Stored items
(** [strings.Split(s, sep)] for a separator [sep] of one byte, which is how the
    command calls it.  The result always has at least one element: a string
    without separator is returned whole, the empty string included. *)
Fixpoint Split (s : string) (sep : ascii) : list string :=
  match s with
  | EmptyString => [EmptyString]
  | String c s' =>
      if Ascii.eqb c sep then EmptyString :: Split s' sep
      else match Split s' sep with
           | tok :: toks => String c tok :: toks
           | [] => [String c EmptyString]
           end
  end.

(** Whether the byte [c] occurs in [s] ([strings.IndexByte(s, c) >= 0]). *)
Fixpoint occurs (c : ascii) (s : string) : bool :=
  match s with
  | EmptyString => false
  | String c' s' => Ascii.eqb c' c || occurs c s'
  end.

(** [slices.Contains(s, v)]: a linear scan with [==]. *)
Fixpoint Contains (s : list string) (v : string) : bool :=
  match s with
  | [] => false
  | x :: s' => if String.eqb v x then true else Contains s' v
  end.

(** Go's [error] values of this program are all made from a message; [Error]
    is the method of the interface. *)
Record error : Type := errorString { Error : string }.

Module fmt.

(** [fmt.Sprintf] restricted to the verb [%s] with string operands, the only
    verb of the program. *)
Fixpoint Sprintf (format : string) (a : list string) : string :=
  match format with
  | EmptyString => EmptyString
  | String "%" (String "s" rest) =>
      match a with
      | x :: a' => x +:+ Sprintf rest a'
      | [] => "%!s(MISSING)" +:+ Sprintf rest []
      end
  | String c rest => String c (Sprintf rest a)
  end.

Definition Errorf (format : string) (a : list string) : error :=
  errorString (Sprintf format a).

(** [fmt.Sprintf] for the verb [%v] with [error] operands, which are printed
    by their [Error] method. *)
Fixpoint Sprintf_v (format : string) (a : list error) : string :=
  match format with
  | EmptyString => EmptyString
  | String "%" (String "v" rest) =>
      match a with
      | x :: a' => Error x +:+ Sprintf_v rest a'
      | [] => "%!v(MISSING)" +:+ Sprintf_v rest []
      end
  | String c rest => String c (Sprintf_v rest a)
  end.

Definition Errorf_v (format : string) (a : list error) : error :=
  errorString (Sprintf_v format a).

End fmt.

(** ** The quantity library, as the command sees it *)

Module resource_requests.

(** [ParseQuantity] returns a quantity or an error; [Cmp] returns an [int];
    [AsDec] is the decimal number a quantity stands for. *)
Class Library : Type := {
  Quantity : Type;
  ParseQuantity : string -> Quantity + error;
  Cmp : Quantity -> Quantity -> Z;
  AsDec : Quantity -> Q
}.

(** The result of a three-way comparison as Go reports it. *)
Definition cmp_int (c : comparison) : Z :=
  match c with
  | Lt => -1
  | Eq => 0
  | Gt => 1
  end.
(** The unsigned value of a byte, and Go's conversion [byte(z)]. *)
Definition byte_val (b : byte) : Z := Z.of_N (Byte.to_N b).
Definition to_byte (z : Z) : byte :=
  match Byte.of_N (Z.to_N (z mod 256)) with Some b => b | None => Byte.x00 end.

Lemma byte_val_range b : 0 <= byte_val b < 256.
Proof. unfold byte_val. pose proof (Byte.to_N_bounded b). lia. Qed.

Lemma to_byte_val b : to_byte (byte_val b) = b.
Proof.
  unfold to_byte. rewrite Z.mod_small by apply byte_val_range.
  unfold byte_val. rewrite N2Z.id, Byte.of_to_N. reflexivity.
Qed.

Lemma byte_val_to_byte z : byte_val (to_byte z) = z mod 256.
Proof.
  unfold to_byte, byte_val.
  pose proof (Z.mod_pos_bound z 256 eq_refl) as Hm.
  destruct (Byte.of_N (Z.to_N (z mod 256))) as [b|] eqn:E.
  - apply Byte.to_of_N in E. rewrite E. lia.
  - pose proof (Byte.to_of_N_option_map (Z.to_N (z mod 256))) as H.
    rewrite E in H. destruct (N.leb_spec (Z.to_N (z mod 256)) 255); [done|lia].
Qed.

Lemma byte_val_to_byte_small z : 0 <= z < 256 -> byte_val (to_byte z) = z.
Proof. intros. rewrite byte_val_to_byte. by apply Z.mod_small. Qed.

#[export] Instance byte_val_inj : Inj (=) (=) byte_val.
Proof. intros a b H. rewrite <- (to_byte_val a), H. apply to_byte_val. Qed.

(** Big-endian value of a byte string. *)
Definition be_val (bs : bytes) : Z :=
  fold_left (fun acc b => acc * 256 + byte_val b) bs 0.

(** [hex.EncodeToString]: two lower-case digits per byte. *)
Definition hex_digit (z : Z) : Ascii.ascii :=
  Ascii.ascii_of_N (Z.to_N (if z <? 10 then 48 + z else 87 + z)).

Fixpoint hex_encode (bs : bytes) : string :=
  match bs with
  | [] => EmptyString
  | b :: rest =>
      String (hex_digit (byte_val b / 16))
        (String (hex_digit (byte_val b mod 16)) (hex_encode rest))
  end.

Lemma hex_digit_inj a b :
  0 <= a < 16 -> 0 <= b < 16 -> hex_digit a = hex_digit b -> a = b.
Proof.
  intros Ha Hb H. unfold hex_digit in H.
  apply (f_equal Ascii.N_of_ascii) in H.
  rewrite !Ascii.N_ascii_embedding in H by (repeat case_match; lia).
  destruct (Z.ltb_spec a 10), (Z.ltb_spec b 10); lia.
Qed.

Lemma hex_encode_inj a b : hex_encode a = hex_encode b -> a = b.
Proof.
  revert b. induction a as [|x a IH]; intros [|y b]; simpl; try done.
  intros [= H1 H2 H3]. f_equal; [|by apply IH].
  pose proof (byte_val_range x). pose proof (byte_val_range y).
  apply hex_digit_inj in H1; [|split; [apply Z.div_pos | apply Z.div_lt_upper_bound]; lia..].
  apply hex_digit_inj in H2; [|apply Z.mod_pos_bound; lia..].
  apply byte_val_inj. rewrite (Z.div_mod (byte_val x) 16), (Z.div_mod (byte_val y) 16) by lia.
  congruence.
Qed.

(** ** Outcomes of fallible Go code

    A Go call returns a value, returns a non-nil error, or panics (an explicit
    [panic], [Logger.Panicf], a nil dereference, an index out of range).
    Errors are their message with the formatted arguments left out. *)

Abbreviation error := string.

Inductive outcome (A : Type) : Type :=
| Ok (a : A)
| Err (e : error)
| Panic (msg : string).
Arguments Ok {A} a.
Arguments Err {A} e.
Arguments Panic {A} msg.

#[export] Instance outcome_ret : MRet outcome := fun A a => Ok a.
#[export] Instance outcome_bind : MBind outcome := fun A B f m =>
  match m with
  | Ok a => f a
  | Err e => Err e
  | Panic p => Panic p
  end.
#[export] Instance outcome_fmap : FMap outcome := fun A B f m =>
  match m with
  | Ok a => Ok (f a)
  | Err e => Err e
  | Panic p => Panic p
  end.
#[export] Instance outcome_eq_dec `{EqDecision A} : EqDecision (outcome A).
Proof. solve_decision. Defined.

(** [errors.Wrap(err, msg)]. *)
Definition wrap {A} (msg : string) (m : outcome A) : outcome A :=
  match m with
  | Err e => Err (msg +:+ ": " +:+ e)
  | m => m
  end.

(** [if err != nil { Panicf(msg) }]. *)
Definition or_panic {A} (msg : string) (m : outcome A) : outcome A :=
  match m with
  | Err e => Panic msg
  | m => m
  end.

(** Dereference of a pointer that may be nil. *)
Definition deref {A} (p : option A) : outcome A :=
  match p with
  | Some a => Ok a
  | None => Panic "invalid memory address or nil pointer dereference"
  end.

(** Slice indexing [l[i]] with an [int] index. *)
Definition index {A} (l : list A) (i : nat) : outcome A :=
  match l !! i with
  | Some a => Ok a
  | None => Panic "index out of range"
  end.

(** Slice assignment [l[i] = x]. *)
Definition set_index {A} (l : list A) (i : nat) (x : A) : outcome (list A) :=
  if decide (i < length l)%nat then Ok (<[i:=x]> l) else Panic "index out of range".

(** [if !b { return err }]. *)
Definition ensure (b : bool) (e : error) : outcome unit :=
  if b then Ok tt else Err e.

Definition ok_or {A} (o : option A) (e : error) : outcome A :=
  match o with
  | Some a => Ok a
  | None => Err e
  end.

Section Outcome.
Context {A B : Type}.
Implicit Types m : outcome A.

Lemma bind_Ok m (f : A -> outcome B) b :
  (m ≫= f) = Ok b <-> exists a, m = Ok a /\ f a = Ok b.
Proof. destruct m; simpl; naive_solver. Qed.

Lemma wrap_Ok s m a : wrap s m = Ok a <-> m = Ok a.
Proof. destruct m; naive_solver. Qed.

Lemma or_panic_Ok s m a : or_panic s m = Ok a <-> m = Ok a.
Proof. destruct m; naive_solver. Qed.

Lemma deref_Ok (p : option A) a : deref p = Ok a <-> p = Some a.
Proof. destruct p; naive_solver. Qed.
(* ===== verification/FabricFuzzer.v ===== *)
(** * The Fabric fuzzer

    The LOKI code inside Fabric's SmartBFT orderer: the seed pools
    (protocolFuzzer.go, transactionFuzzer.go), the mutators (messageFuzzer.go),
    the fuzzing loops and the egress the mutated messages leave through
    (egress.go).

    The seed pools hold pointers: a message that is sent, stored and mutated is
    one object, so the state has a heap of messages and pools of locations.
    The nested objects of a message are owned by it. *)

From S2P Require Import Prelude Randomness BFTMessages.

Abbreviation loc := positive.

(** [gofuzz] on the two struct pointers the mutators pass, and the marshaller
    of the cluster messages (both outside the repository). *)
Class FabricEnv `{!Randomness} := {
  fuzz_Proposal : Proposal -> RNG -> Proposal * RNG;
  fuzz_Signature : Signature -> RNG -> Signature * RNG;
  (** [proto.Marshal] of a consensus message; [None] is its error, which it
      returns for a string field that is not valid UTF-8. *)
  marshal_Message : Message -> option bytes;
  (** [proto.Unmarshal] into a [common.Envelope] (payload, signature). *)
  unmarshal_Envelope : bytes -> option (bytes * bytes);
}.

Section FabricFuzzer.
  Context {Rnd : Randomness} {Fenv : FabricEnv}.

(** ** State *)

(** The seed pools, package variables of the orderer.
    [fabric:orderer/consensus/smartbft/protocolFuzzer.go:29-39] Seeds *)
Record Seeds := {
  PrePrePareMsgSeeds : list loc;
  PrePareMsgSeeds : list loc;
  CommitMsgSeeds : list loc;
  ViewChangeSeeds : list loc;
  ViewDataSeeds : list loc;
  NewViewSeeds : list loc;
  HeartBeatSeeds : list loc;
  HeartBeatResponseSeeds : list loc;
  StateTransferRequestSeeds : list loc;
  StateTransferResponseSeeds : list loc;
}.

(** What leaves through the cluster RPC: a consensus request with the
    marshalled message, or a submit request with an envelope. *)
Inductive Sent :=
| SentConsensus (dest : Z) (channel : string) (payload : bytes)
| SentSubmit (dest : Z) (channel : string) (env : bytes * bytes).

Record FuzzState := {
  heap : gmap loc Message;
  seeds : Seeds;
  transactionSeeds : list bytes;
  rng : RNG;
  sent : list Sent;
}.

Abbreviation M := (GoM FuzzState).

Definition set_heap h s : FuzzState :=
  {| heap := h; seeds := seeds s; transactionSeeds := transactionSeeds s; rng := rng s; sent := sent s |}.
Definition set_seeds p s : FuzzState :=
  {| heap := heap s; seeds := p; transactionSeeds := transactionSeeds s; rng := rng s; sent := sent s |}.
Definition set_txs t s : FuzzState :=
  {| heap := heap s; seeds := seeds s; transactionSeeds := t; rng := rng s; sent := sent s |}.
Definition set_rng r s : FuzzState :=
  {| heap := heap s; seeds := seeds s; transactionSeeds := transactionSeeds s; rng := r; sent := sent s |}.
Definition add_sent x s : FuzzState :=
  {| heap := heap s; seeds := seeds s; transactionSeeds := transactionSeeds s; rng := rng s; sent := sent s ++ [x] |}.

(** The pool of each message type. *)
Definition pool (t : MessageType) (p : Seeds) : list loc :=
  match t with
  | PrePrePareMsg => PrePrePareMsgSeeds p
  | PrePareMsg => PrePareMsgSeeds p
  | CommitMsg => CommitMsgSeeds p
  | ViewChangeMsg => ViewChangeSeeds p
  | ViewDataMsg => ViewDataSeeds p
  | NewViewMsg => NewViewSeeds p
  | HeartBeatMsg => HeartBeatSeeds p
  | HeartBeatResponseMsg => HeartBeatResponseSeeds p
  | StateTransferRequestMsg => StateTransferRequestSeeds p
  | StateTransferResponseMsg => StateTransferResponseSeeds p
  end.

(** [pool = append(pool, m)], the body of the ten [Add...Seeds] functions.
    [fabric:orderer/consensus/smartbft/protocolFuzzer.go:42-82] AddPrePrePareMsgSeeds *)
Definition add_seed (t : MessageType) (m : loc) (p : Seeds) : Seeds :=
  let app t' := if decide (t = t') then pool t' p ++ [m] else pool t' p in
  {| PrePrePareMsgSeeds := app PrePrePareMsg;
     PrePareMsgSeeds := app PrePareMsg;
     CommitMsgSeeds := app CommitMsg;
     ViewChangeSeeds := app ViewChangeMsg;
     ViewDataSeeds := app ViewDataMsg;
     NewViewSeeds := app NewViewMsg;
     HeartBeatSeeds := app HeartBeatMsg;
     HeartBeatResponseSeeds := app HeartBeatResponseMsg;
     StateTransferRequestSeeds := app StateTransferRequestMsg;
     StateTransferResponseSeeds := app StateTransferResponseMsg |}.

Definition append_seed (t : MessageType) (m : loc) : M unit :=
  modify (fun s => set_seeds (add_seed t m (seeds s)) s).

(** ** Random draws *)

(** A draw of the shared generator. *)
Definition random {A} (f : RNG -> A * RNG) : M A := fun s =>
  let '(a, r) := f (rng s) in Ok (a, set_rng r s).

(** [fabric:orderer/consensus/smartbft/messageFuzzer.go:213-215] percentageRandom *)
Definition percentageRandom : M Z := random rand_Float64.

(** [fabric:orderer/consensus/smartbft/messageFuzzer.go:202-211] seqFuzz *)
Definition seqFuzz (seq : Z) : M Z :=
  p ← percentageRandom;
  if ge_0_1 p then mret (seq -u 1)
  else
    q ← percentageRandom;
    if le_0_1 q then mret (seq +u 1) else mret seq.

(** [f.Fuzz(p)] on a struct pointer that may be nil, which gofuzz skips. *)
Definition fuzz_pointer {A} (f : A -> RNG -> A * RNG) (p : option A) : M (option A) :=
  match p with
  | None => mret None
  | Some a => a' ← random (f a); mret (Some a')
  end.

(** ** Message accessors *)

Definition GetContent (m : loc) : M Message :=
  s ← gets id; lift (deref (heap s !! m)).

Definition PutContent (m : loc) (c : Content) : M unit :=
  modify (fun s => set_heap (<[m := Some c]> (heap s)) s).

(** The generated getters: the body of the asked type, or nil, whose field the
    caller then dereferences. *)
Definition get_body {A} (m : loc) (sel : Content -> option A) : M A :=
  c ← GetContent m; lift (deref (c ≫= sel)).

(** ** Mutators *)

(** [fabric:orderer/consensus/smartbft/messageFuzzer.go:41-47] StateTransferResponse *)
Definition StateTransferResponseFuzz (m : loc) : M loc :=
  b ← get_body m (fun c => if c is Message_StateTransferResponse b then Some b else None);
  seq ← random (fuzz_uint64 (str_Sequence b));
  view ← random (fuzz_uint64 (str_ViewNum b));
  _ ← PutContent m (Message_StateTransferResponse
        {| str_ViewNum := view; str_Sequence := seq |});
  mret m.

(** [fabric:orderer/consensus/smartbft/messageFuzzer.go:49-55] StateTransferRequest *)
Definition StateTransferRequestFuzz (m : loc) : M loc := mret m.

(** [fabric:orderer/consensus/smartbft/messageFuzzer.go:57-64] HeartBeatResponseFuzz *)
Definition HeartBeatResponseFuzz (m : loc) : M loc :=
  b ← get_body m (fun c => if c is Message_HeartBeatResponse b then Some b else None);
  view ← random (fuzz_uint64 (hbr_View b));
  _ ← PutContent m (Message_HeartBeatResponse {| hbr_View := view |});
  mret m.

(** [fabric:orderer/consensus/smartbft/messageFuzzer.go:66-75] HeartBeatFuzz *)
Definition HeartBeatFuzz (m : loc) : M loc :=
  b ← get_body m (fun c => if c is Message_HeartBeat b then Some b else None);
  view ← random (fuzz_uint64 (hb_View b));
  seq ← seqFuzz (hb_Seq b);
  _ ← PutContent m (Message_HeartBeat {| hb_View := view; hb_Seq := seq |});
  mret m.

(** [fabric:orderer/consensus/smartbft/messageFuzzer.go:77-83] NewViewFuzz *)
Definition NewViewFuzz (m : loc) : M loc := mret m.

(** [fabric:orderer/consensus/smartbft/messageFuzzer.go:85-91] ViewDataFuzz *)
Definition ViewDataFuzz (m : loc) : M loc := mret m.

(** [fabric:orderer/consensus/smartbft/messageFuzzer.go:93-101] ViewChangeFuzz *)
Definition ViewChangeFuzz (m : loc) : M loc :=
  b ← get_body m (fun c => if c is Message_ViewChange b then Some b else None);
  reason ← random (fuzz_string (vc_Reason b));
  next ← random (fuzz_uint64 (vc_NextView b));
  _ ← PutContent m (Message_ViewChange {| vc_NextView := next; vc_Reason := reason |});
  mret m.

(** [fabric:orderer/consensus/smartbft/messageFuzzer.go:103-116] CommitFuzz *)
Definition CommitFuzz (m : loc) : M loc :=
  b ← get_body m (fun c => if c is Message_Commit b then Some b else None);
  view ← random (fuzz_uint64 (c_View b));
  seq ← seqFuzz (c_Seq b);
  assist ← random (fuzz_bool (c_Assist b));
  digest ← random (fuzz_string (c_Digest b));
  sig ← fuzz_pointer fuzz_Signature (c_Signature b);
  _ ← PutContent m (Message_Commit
        {| c_View := view; c_Seq := seq; c_Digest := digest;
           c_Signature := sig; c_Assist := assist |});
  mret m.

(** [fabric:orderer/consensus/smartbft/messageFuzzer.go:120-131] PrePrePareMsgFuzz *)
Definition PrePrePareMsgFuzz (m : loc) : M loc :=
  b ← get_body m (fun c => if c is Message_PrePrepare b then Some b else None);
  view ← random (fuzz_uint64 (pp_View b));
  seq ← seqFuzz (pp_Seq b);
  prop ← fuzz_pointer fuzz_Proposal (pp_Proposal b);
  _ ← PutContent m (Message_PrePrepare
        {| pp_View := view; pp_Seq := seq; pp_Proposal := prop;
           pp_PrevCommitSignatures := pp_PrevCommitSignatures b |});
  mret m.

(** [fabric:orderer/consensus/smartbft/messageFuzzer.go:134-146] PrePareMsgFuzz *)
Definition PrePareMsgFuzz (m : loc) : M loc :=
  b ← get_body m (fun c => if c is Message_Prepare b then Some b else None);
  view ← random (fuzz_uint64 (p_View b));
  seq ← seqFuzz (p_Seq b);
  assist ← random (fuzz_bool (p_Assist b));
  digest ← random (fuzz_string (p_Digest b));
  _ ← PutContent m (Message_Prepare
        {| p_View := view; p_Seq := seq; p_Digest := digest; p_Assist := assist |});
  mret m.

--- About this task ---
Please transcribe the data above without changes, from its first line to its "(** Go's [error]" line, and leave out anything past that.

--- Answer to the exercise ---
(** [strings.Split(s, sep)] for a separator [sep] of one byte, which is how the
    command calls it.  The result always has at least one element: a string
    without separator is returned whole, the empty string included. *)
Fixpoint Split (s : string) (sep : ascii) : list string :=
  match s with
  | EmptyString => [EmptyString]
  | String c s' =>
      if Ascii.eqb c sep then EmptyString :: Split s' sep
      else match Split s' sep with
           | tok :: toks => String c tok :: toks
           | [] => [String c EmptyString]
           end
  end.

(** Whether the byte [c] occurs in [s] ([strings.IndexByte(s, c) >= 0]). *)
Fixpoint occurs (c : ascii) (s : string) : bool :=
  match s with
  | EmptyString => false
  | String c' s' => Ascii.eqb c' c || occurs c s'
  end.

(** [slices.Contains(s, v)]: a linear scan with [==]. *)
Fixpoint Contains (s : list string) (v : string) : bool :=
  match s with
  | [] => false
  | x :: s' => if String.eqb v x then true else Contains s' v
  end.

(** Go's [error] values of this program are all made from a message; [Error]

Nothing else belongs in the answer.